Exercise description: Using the entries that follow, state how many lines contain the word "Lemma". The response is that number and nothing more.

----- Source material -----

(** C8 (the code at the failing input). For an OR expression over two
    algebraic operands and a word width of at least 1, the compiler pushes
    nothing: its algebraic branch stores the first DD it pops through a
    pointer that was never initialised and has no result, whatever the stack
    holds; so for the operands of width 1 with the digits 1 and 2 on the
    stack, no DD that evaluates to their bitwise OR, 3, is pushed. *)
Theorem walk_or_postorder_algebraic_undefined :
  (∀ owner_type W a b ctx c,
     (0 < W)%nat → head (f_ctx_stack c) = Some ctx →
     is_algebraic (owner_type ctx a) = true →
     is_algebraic (owner_type ctx b) = true →
     walk_or_postorder owner_type W (Binary OR a b) c = None)
  ∧ walk_or_postorder (λ _ _, UnsignedAlgebraicType 1) 1
      (Binary OR (IDENT "a") (IDENT "b"))
      (mkBECompiler [Constant 2; Constant 1] [] [IDENT "main"] [0])
    = None
  ∧ (∀ A, Eval (BWOr (Constant 1) (Constant 2)) A = 3).
Proof.
  assert (Hall : ∀ owner_type W a b ctx c,
     (0 < W)%nat → head (f_ctx_stack c) = Some ctx →
     is_algebraic (owner_type ctx a) = true →
     is_algebraic (owner_type ctx b) = true →
     walk_or_postorder owner_type W (Binary OR a b) c = None).
  { intros owner_type W a b ctx c HW Hctx Ha Hb.
    destruct (is_binary_of_algebraic owner_type OR a b ctx c eq_refl Hctx Ha Hb)
      as (Hbool & Hmono & Halg).
    unfold walk_or_postorder. rewrite Hbool, Hmono, Halg.
    cbn [mbind option_bind]. by apply algebraic_binop_undefined. }
  split_and!; [exact Hall| |done].
  by apply (Hall _ 1%nat _ _ (IDENT "main")); [lia|..].
Qed.

End BECompilerProps.

(** ** Compiler internals: MUX post-processing *)

Section MuxProps.
Import DD Types Compiler.

Lemma foldl_mux_activation_step l : ∀ prev stk,
  (foldl mux_activation_step (prev, stk) l).2 =
  reverse (activation_clauses prev l) ++ stk.
Proof.
  induction l as [|j l IH]; intros prev stk; simpl; [done|].
  rewrite IH, reverse_cons, <- app_assoc. done.
Qed.

Lemma mux_activation_app descriptors stk :
  mux_activation descriptors stk = mux_activation descriptors [] ++ stk.
Proof.
  unfold mux_activation. rewrite !foldl_mux_activation_step.
  by rewrite app_nil_r.
Qed.

Lemma activation_clauses_length l : ∀ prev,
  length (activation_clauses prev l) = length l.
Proof. induction l as [|j l IH]; intros prev; simpl; [done|]. by rewrite IH. Qed.

Lemma activation_clauses_lookup l : ∀ prev i d,
  l !! i = Some d →
  ∃ p, activation_clauses prev l !! i
       = Some (Xnor (Times (Cmpl p) (cnd d)) (aux d))
    ∧ (i = 0%nat → p = prev)
    ∧ (∀ d', i = 1%nat → l !! 0%nat = Some d' →
             p = Times (Cmpl prev) (cnd d')).
Proof.
  induction l as [|j l IH]; intros prev i d Hi; [done|].
  destruct i as [|i]; simpl in Hi.
  - injection Hi as ->. exists prev. simpl. split_and!; [done|done|].
    intros d' Hone. done.
  - destruct (IH (Times (Cmpl prev) (cnd j)) i d Hi) as (p & Hp & H0 & _).
    exists p. simpl. split_and!; [done|done|].
    intros d' Hone Hd'. injection Hone as ->. injection Hd' as ->.
    by apply H0.
Qed.

Lemma foldl_mux_entries (L : list (Expr_ptr * list MuxDescriptor)) : ∀ stk,
  foldl (λ stk entry, mux_activation entry.2 stk) stk L =
  concat (reverse ((λ entry, mux_activation entry.2 []) <$> L)) ++ stk.
Proof.
  induction L as [|entry L IH]; intros stk; simpl; [done|].
  rewrite IH, reverse_cons, concat_app, <- app_assoc. simpl.
  rewrite app_nil_r. f_equal. apply mux_activation_app.
Qed.

(** C2 (counterexample). With two descriptors, the conjunct pushed for the
    first-registered one, [d0], is [Xnor(NOT(NOT(0) AND d1.cnd) AND d0.cnd,
    d0.aux)]: the condition of the LATER descriptor is the one excluded.  The
    stated conjunct for [d0] is [Xnor(NOT(0) AND d0.cnd, d0.aux)].  Under
    the assignment in which both conditions and [d0.aux] are 1 the first
    evaluates to 0 and the second to 1. *)
Lemma mux_claim_counterexample :
  ¬ mux_claim two_muxes
  ∧ mux_activation two_muxes []
    = [Xnor (Times (Cmpl (Times (Cmpl zero) (Bit 2))) (Bit 0)) (Bit 1);
       Xnor (Times (Cmpl zero) (Bit 2)) (Bit 3)]
  ∧ claimed_clauses zero two_muxes
    = [Xnor (Times (Cmpl zero) (Bit 0)) (Bit 1);
       Xnor (Times (Cmpl (Or zero (Bit 0))) (Bit 2)) (Bit 3)]
  ∧ Eval (Xnor (Times (Cmpl (Times (Cmpl zero) (Bit 2))) (Bit 0)) (Bit 1))
      (λ _, 1) = 0
  ∧ Eval (Xnor (Times (Cmpl zero) (Bit 0)) (Bit 1)) (λ _, 1) = 1.
Proof.
  split_and!; try reflexivity.
  intros H. apply Forall2_cons_1 in H as [H _].
  specialize (H (λ _, 1)). vm_compute in H. discriminate H.
Qed.

(** C2 (amended). For every toplevel [T] owning the descriptors
    [d0, ..., dn-1] in insertion order, the pass pushes on the ADD stack,
    as one block, exactly [n] conjuncts for [T], one per descriptor,
    visiting the descriptors in reverse insertion order ([dn-1] first, so
    the conjunct of [d_k] ends at depth [k] of the block); the conjunct of
    [d_k] is [Xnor(NOT(p) AND d_k.cnd, d_k.aux)], where [p] is 0 for the
    last-registered descriptor [dn-1] and denotes [dn-1.cnd] for [dn-2]:
    the conditions that a descriptor excludes are those of the descriptors
    registered AFTER it. *)
Theorem post_process_muxes_clauses (c : Compiler) (T : Expr_ptr)
  (ds : list MuxDescriptor) :
  f_mux_map c !! T = Some ds →
  ∃ above below block,
    f_add_stack (post_process_muxes c)
    = above ++ block ++ below ++ f_add_stack c
    ∧ block = mux_activation ds []
    ∧ length block = length ds
    ∧ ∀ k d, ds !! k = Some d →
        ∃ p, block !! k = Some (Xnor (Times (Cmpl p) (cnd d)) (aux d))
          ∧ (S k = length ds → p = zero)
          ∧ (∀ d', S (S k) = length ds → ds !! S k = Some d' →
                   equiv_add p (cnd d')).
Proof.
  intros HT.
  apply elem_of_map_to_list, list_elem_of_split in HT as (L1 & L2 & HL).
  exists (concat (reverse ((λ entry, mux_activation entry.2 []) <$> L2))),
         (concat (reverse ((λ entry, mux_activation entry.2 []) <$> L1))),
         (mux_activation ds []).
  assert (Hblock : mux_activation ds []
                   = reverse (activation_clauses zero (reverse ds))).
  { unfold mux_activation. rewrite foldl_mux_activation_step.
    by rewrite app_nil_r. }
  assert (Hlen : length (mux_activation ds []) = length ds).
  { by rewrite Hblock, length_reverse, activation_clauses_length,
      length_reverse. }
  split_and!; [|done|done|].
  - unfold post_process_muxes. simpl. rewrite foldl_mux_entries, HL.
    rewrite fmap_app, fmap_cons, reverse_app, reverse_cons, !concat_app.
    simpl. rewrite app_nil_r, <- !app_assoc. done.
  - intros k d Hk. pose proof (lookup_lt_Some _ _ _ Hk) as Hklt.
    assert (Hrev : reverse ds !! (length ds - S k)%nat = Some d).
    { rewrite reverse_lookup by lia.
      replace (length ds - S (length ds - S k))%nat with k by lia. done. }
    destruct (activation_clauses_lookup (reverse ds) zero _ d Hrev)
      as (p & Hp & H0 & H1).
    exists p. split_and!.
    + rewrite Hblock, reverse_lookup
        by (rewrite activation_clauses_length, length_reverse; lia).
      by rewrite activation_clauses_length, length_reverse.
    + intros Hlast. apply H0. lia.
    + intros d' Hsnd Hd'. rewrite (H1 d').
      * intros A. simpl. by destruct (Eval (cnd d') A).
      * lia.
      * rewrite reverse_lookup by lia.
        replace (length ds - 1)%nat with (S k) by lia. done.
Qed.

-----

Response box: 6